◆ THE PROBLEM
Only the lines below between the ones containing "Lemma cmd_moon_ends a" and "destruct (parse_idx _) as", inclusive, are to be reproduced, each exactly as it stands.

Start of SUPPLIED RECORDS

Lemma do_returns c : exits c = false -> returns (do sys c).
Proof. intros Hc. apply bind_returns; [by apply sys_returns|intros _; apply ret_returns]. Qed.
Lemma puts_returns s : returns (puts sys s).
Proof. by apply do_returns. Qed.
Lemma show_returns c : exits c = false -> returns (show sys c).
Proof.
  intros Hc. apply bind_returns; [by apply sys_returns|]. intros [n d]. destruct (0 <? n); [|apply ret_returns].
  apply bind_returns; [by apply do_returns|intros _; apply ret_returns].
Qed.
Lemma puts_all_returns ss : returns (puts_all sys ss).
Proof. induction ss as [|s ss IH]; [apply ret_returns|]. apply bind_returns; [apply puts_returns|done]. Qed.
Lemma put1s_returns s : returns (put1s sys s).
Proof. induction s as [|c s IH]; [apply ret_returns|]. apply bind_returns; [by apply do_returns|done]. Qed.

(** The rest of a command: messages, depending on the answers. *)
Ltac settle := repeat match goal with
  | |- returns (_ ← _; _) => apply bind_returns; [|intros ?]
  | |- returns (if ?b then _ else _) => destruct b
  | |- returns (let '(_, _) := ?x in _) => destruct x
  | |- returns (puts _ _) => apply puts_returns
  | |- returns (do _ _) => by apply do_returns
  | |- returns (show _ _) => by apply show_returns
  | |- returns (sys _) => by apply sys_returns
  | |- returns (mret _) => apply ret_returns
  end.

Lemma prompt_returns : returns (prompt sys).
Proof. unfold prompt. settle. Qed.
Lemma cmd_ls_returns a : returns (cmd_ls sys a).
Proof. unfold cmd_ls. settle. Qed.
Lemma cmd_cd_returns a : returns (cmd_cd sys a).
Proof. unfold cmd_cd. settle. Qed.
Lemma cmd_mkdir_returns a : returns (cmd_mkdir sys a).
Proof. unfold cmd_mkdir. settle. Qed.
Lemma cmd_cat_returns a : returns (cmd_cat sys a).
Proof. unfold cmd_cat. settle. Qed.

Lemma cmd_run_settles a o : settles (cmd_run sys a o).
Proof. apply bind_settles; [apply sys_settles|]. intros [x d]. apply returns_settles. settle. Qed.

Lemma halt_stops c : stops (_ ← do sys c; hlt : prog K unit).
Proof.
  intros k. unfold do, mbind, prog_bind. destruct (sys_settles c k) as ([v|] & k' & ->); cbn; by exists k'.
Qed.

Lemma idx_digits_total s v n : idx_digits s v n <> Oof.
Proof.
  revert v n. induction s as [|c s IH]; intros v n; cbn [idx_digits]; [done|]. destruct (is_digit c); [|done].
  unfold chk. destruct (in_long (v * 10)); cbn [mbind res_bind mret res_ret]; [|done]. destruct (in_long _); [apply IH|done].
Qed.

Lemma parse_idx_total s : parse_idx s <> Oof.
Proof. unfold parse_idx. pose proof (idx_digits_total s 0 0). by destruct (idx_digits s 0 0) as [[[v r] n]| |]. Qed.

Lemma cmd_moon_ends a : let arg := trim_end (skip_sp a) in
  if same_condition arg (lit "-u") then returns (cmd_moon sys a)
  else match parse_idx arg with Ub => forall k, cmd_moon sys a k = Ub | _ => returns (cmd_moon sys a) end.
Proof.
  cbv zeta. unfold cmd_moon. destruct (same_condition _ _); [by apply do_returns|]. pose proof (parse_idx_total (trim_end (skip_sp a))) as Hp.
  destruct (parse_idx _) as [[i|]| |] eqn:E; [| |done|done]; intros k; unfold lift, mbind at 1, prog_bind; cbn [mbind res_bind].
  - revert k. change (returns ('(r, _) ← sys (Mount i); if negb (r =? 0) then puts sys (lit "cannot moon" ++ [10]) else mret tt)). settle.
  - revert k. apply puts_returns.
Qed.

(** Every line ends the way it says. *)
Definition ends_so (e : ending) (m : prog K unit) : Prop :=
  match e with Returns => returns m | Stops => stops m | Leaves => settles m | Overflows => forall k, m k = Ub end.

Lemma cut_rest line w a : cut line = (w, Some a) -> (length a < length line)%nat.
Proof. intros [-> _]%cut_some. rewrite length_app. cbn. lia. Qed.

Lemma word_ends w : ends_so (if decide (w = lit "reboot" \/ w = lit "poweroff" \/ w = lit "shutdown") then Stops else Returns)
  (default (unknown sys w) (find w (bare sys))).
Proof.
  case_decide as Hs.
  - destruct Hs as [->|[->| ->]]; apply halt_stops.
  - unfold ends_so, bare. cbn [find].
    repeat (case_decide as Hd; [first [exfalso; apply Hs; tauto|
      cbv [from_option id]; first [apply puts_all_returns|apply cmd_ls_returns|apply cmd_cd_returns|apply cmd_mkdir_returns|settle]]|clear Hd]).
    cbv [from_option id]. unfold unknown. settle.
Qed.

Lemma running_ends n : forall line, cstr line -> (length line < n)%nat -> ends_so (ending_of (pred n) line) (running sys n line).
Proof.
  induction n as [|n IH]; intros line Hs Hn; [lia|]. rewrite running_dispatch by done. unfold dispatch. cbn [pred].
  destruct (cut line) as [w [a|]] eqn:E.
  - assert (cstr a) as Ha. { apply cut_some in E as [-> _]. apply Forall_app in Hs as [_ Hs]. by apply Forall_cons in Hs as [_ Hs]. }
    pose proof (cut_rest _ _ _ E) as Hl. specialize (IH a Ha ltac:(lia)). pose proof (cmd_moon_ends a) as Hm. cbv zeta in Hm.
    assert (ending_of n line = if decide (w = lit "sin") then match n with O => Returns | S n' => ending_of n' a end
      else if decide (w = lit "run" \/ w = lit "keo") then Leaves
      else if decide (w = lit "moon") then
        if same_condition (trim_end (skip_sp a)) (lit "-u") then Returns else match parse_idx (trim_end (skip_sp a)) with Ub => Overflows | _ => Returns end
      else Returns) as -> by (destruct n; cbn [ending_of]; by rewrite E).
    destruct (decide (w = lit "sin")) as [->|N1]; [destruct n; [lia|exact IH]|].
    destruct (decide (w = lit "run" \/ w = lit "keo")) as [[-> | ->]|N2]; [apply cmd_run_settles..|].
    destruct (decide (w = lit "moon")) as [->|N3].
    + change (find (lit "moon") _) with (Some (cmd_moon sys)). destruct (same_condition _ _); [exact Hm|].
      by destruct (parse_idx _).
    + unfold with_rest. cbn [find]. unfold ends_so.
      repeat (case_decide as Hd; [first [tauto|apply cmd_ls_returns|apply cmd_cd_returns|apply cmd_mkdir_returns|apply cmd_cat_returns|settle]|clear Hd]).
      unfold unknown. settle.
  - assert (ending_of n line = if decide (w = lit "reboot" \/ w = lit "poweroff" \/ w = lit "shutdown") then Stops else Returns) as ->
      by (destruct n; cbn [ending_of]; by rewrite E).
    apply cut_none in E as [-> _]. apply word_ends.
Qed.

(** One turn: the line is read, and ends so. *)
Lemma shell_turn_ends h keys : hist_ok h -> Forall (fun s => (length s <= 127)%nat) (hist h) ->
  match edit_line h keys [] [] (-1) with
  | Ok None => forall k, exists k', shell_turn sys h keys k = Ok (Some None, k')
  | Ok (Some (line, _, rest)) => (length rest < length keys)%nat /\ exists h', hist_push line h = Ok h' /\
      hist_ok h' /\ Forall (fun s => (length s <= 127)%nat) (hist h') /\
      ends_so (end_of line) (running sys (S (length line)) line) /\
      forall k, exists k1, shell_turn sys h keys k = (_ ← running sys (S (length line)) line; mret (Some (h', rest))) k1
  | _ => False
  end.
Proof.
  intros H Ha. destruct (edit_line_ok h keys [] [] (-1) H) as (o & E & Ho); [cbn; lia|constructor|done|lia|by left|]. rewrite E.
  destruct o as [[[line echo] rest]|].
  - destruct Ho as (Hl & Hpr & _ & Hr). split; [done|]. destruct (hist_push_ok line h H Hpr Hl Ha) as (h' & Eh & H' & Ha' & _).
    exists h'. split; [done|]. split; [done|]. split; [done|]. split; [apply (running_ends (S (length line))); [by apply printable_cstr|lia]|].
    intros k. unfold shell_turn.
    destruct (prompt_returns k) as (u & k1 & Ep). destruct (put1s_returns (echo ++ [10]) k1) as (u2 & k2 & Ee). exists k2.
    rewrite (bind_at _ _ _ _ _ Ep), (bind_at _ _ (Some (line, echo, rest)) k1 k1) by (unfold lift; by rewrite E).
    rewrite (bind_at _ _ _ _ _ Ee), (bind_at _ _ h' k2 k2) by (unfold lift; by rewrite Eh). done.
  - intros k. unfold shell_turn. destruct (prompt_returns k) as (u & k1 & Ep). exists k1.
    by rewrite (bind_at _ _ _ _ _ Ep), (bind_at _ _ None k1 k1) by (unfold lift; by rewrite E).
Qed.

(** A session, line by line. *)
Definition session_ends (lines : list str) (m : prog K unit) : Prop :=
  (Forall (fun l => end_of l = Returns) lines -> returns m) /\
  (Forall (fun l => end_of l <> Overflows) lines -> settles m) /\
  (forall pre l post, lines = pre ++ l :: post -> Forall (fun l => end_of l = Returns) pre ->
    (end_of l = Stops -> stops m) /\ (end_of l = Overflows -> forall k, m k = Ub)).

(** A line that comes back leaves the others to the rest of the session. *)
Lemma session_cons line lines (cmd m : prog K unit) : ends_so (end_of line) cmd -> session_ends lines m ->
  session_ends (line :: lines) (_ ← cmd; m).
Proof.
  intros Hc (H1 & H2 & H3). unfold session_ends. rewrite !Forall_cons. split; [|split].
  - intros [E H]. rewrite E in Hc. apply bind_returns; [exact Hc|]. intros _. by apply H1.
  - intros [E H]. apply bind_settles; [|intros _; by apply H2].
    destruct (end_of line); [by apply returns_settles|..|done]; cbn in Hc; [|done]. intros k. destruct (Hc k) as (k' & Ek). by exists None, k'.
  - intros [|x pre] l post [= -> ->] Hpre.
    + split; intros E; rewrite E in Hc; intros k; unfold mbind, prog_bind.
      * destruct (Hc k) as (k' & ->). by exists k'.
      * by rewrite Hc.
    + apply Forall_cons in Hpre as [Hx Hpre]. rewrite Hx in Hc. destruct (H3 pre l post eq_refl Hpre) as [S O].
      split; intros E k; unfold mbind, prog_bind; destruct (Hc k) as (u & k' & ->); cbn; [by apply S|by apply O].
Qed.
(* ===== verification/Exec.v ===== *)
(** * Programs ([kernel/exec.c])

    The registry of boot modules and the entry into a program: the old user
    pages go, the image is loaded, two stack pages are mapped and [argv] is
    built on them.  [jump_usermode] does not return; the model ends with the
    program counter and the stack pointer it is given. *)
From S2P Require Import Prelude Mem Pmm Vmm Str Uspace Elf ElfLoad.

(** ** The registry *)

Definition MAX_MODS : Z := 8.
Definition MOD_NAME_LEN : Z := 32.
Definition USTACK_BASE : Z := 0x40000000.
Definition USTACK_TOP : Z := 0x40002000.

(** A slot; the name is the string in the 32-byte array. *)
Record prog_mod := Mod { m_start : Z; m_end : Z; m_name : str }.

Record registry := Registry { mods : list prog_mod; nmods : Z }.

(** [while (n + 1 < MOD_NAME_LEN && cmd[n]) name[n] = cmd[n];] *)
Fixpoint read_name (n : nat) (m : mem) (cmd : Z) : str :=
  match n with
  | O => []
  | S n' => let c := load8 m cmd in if c =? 0 then [] else c :: read_name n' m (cmd + 1)
  end.

(** The loop of [exec_init_mods]; [m] is the memory the boot loader filled. *)
Definition init_mod (m : mem) (mods_addr i : Z) (s : registry * pmm) : res (ctl (registry * pmm) (registry * pmm)) :=
  let '(r, pm) := s in
  if negb (nmods r <? MAX_MODS) then mret (Done (r, pm))
  else
    let e := mods_addr + 16 * i in
    let start := load32 m e in let end_ := load32 m (e + 4) in let cmd := load32 m (e + 8) in
    if (end_ <=? start) || (0x40000000 <? end_) then mret (Next (r, pm))
    else if (cmd =? 0) || (load8 m cmd =? 0) then mret (Next (r, pm))
    else
      l ← wr (mods r) (nmods r) (Mod start end_ (read_name (Z.to_nat (MOD_NAME_LEN - 1)) m cmd));
      pm ← pmm_reserve start end_ pm;
      mret (Next (Registry l (nmods r + 1), pm)).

End of SUPPLIED RECORDS

◆ RESPONSE
Lemma cmd_moon_ends a : let arg := trim_end (skip_sp a) in
  if same_condition arg (lit "-u") then returns (cmd_moon sys a)
  else match parse_idx arg with Ub => forall k, cmd_moon sys a k = Ub | _ => returns (cmd_moon sys a) end.
Proof.
  cbv zeta. unfold cmd_moon. destruct (same_condition _ _); [by apply do_returns|]. pose proof (parse_idx_total (trim_end (skip_sp a))) as Hp.
  destruct (parse_idx _) as [[i|]| |] eqn:E; [| |done|done]; intros k; unfold lift, mbind at 1, prog_bind; cbn [mbind res_bind].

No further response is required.